**** Information

(** * batchAdiabaticOdeSystem: the adiabatic batch reactor ODE system

    A shallow embedding of
    [Training/BatchReactor/02-adiabatic/batchAdiabaticOdeSystem.H]:
    the right-hand side ([derivatives]) and the Jacobian ([jacobian]) of a
    closed, adiabatic batch reactor, as handed to an OpenFOAM ODE solver.

    - A C++ [double] is a [Scalar]: the operations the file uses, with the
      instance [binary64] (the primitive IEEE 754 floats, what the compiled
      code computes with). What holds whatever the arithmetic is stated for
      every [Scalar]; what depends on rounding, on the infinities or on NaN
      is stated on [binary64].
    - The OpenSMOKE++ maps are external: their answers are the fields of
      [OpenSMOKE], their mutable state (the temperature and pressure pushed
      into them) is the [World], threaded through a state monad that also
      records every service call.
    - An index outside a field is undefined behaviour in C++: the monad
      returns [None] there. *)

From Stdlib Require Import PrimFloat.
From Stdlib Require FloatAxioms.
From Stdlib Require Import ZArith List Lia.
From Stdlib Require Import Reals Lra.
From stdpp Require Import base tactics option list numbers.
From Stdlib Require Import SpecFloat.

********

▶ Exercise description
Gather all lines of the records that include the word "OpenSMOKE".

▶ Completed task
    - The OpenSMOKE++ maps are external: their answers are the fields of
      [OpenSMOKE], their mutable state (the temperature and pressure pushed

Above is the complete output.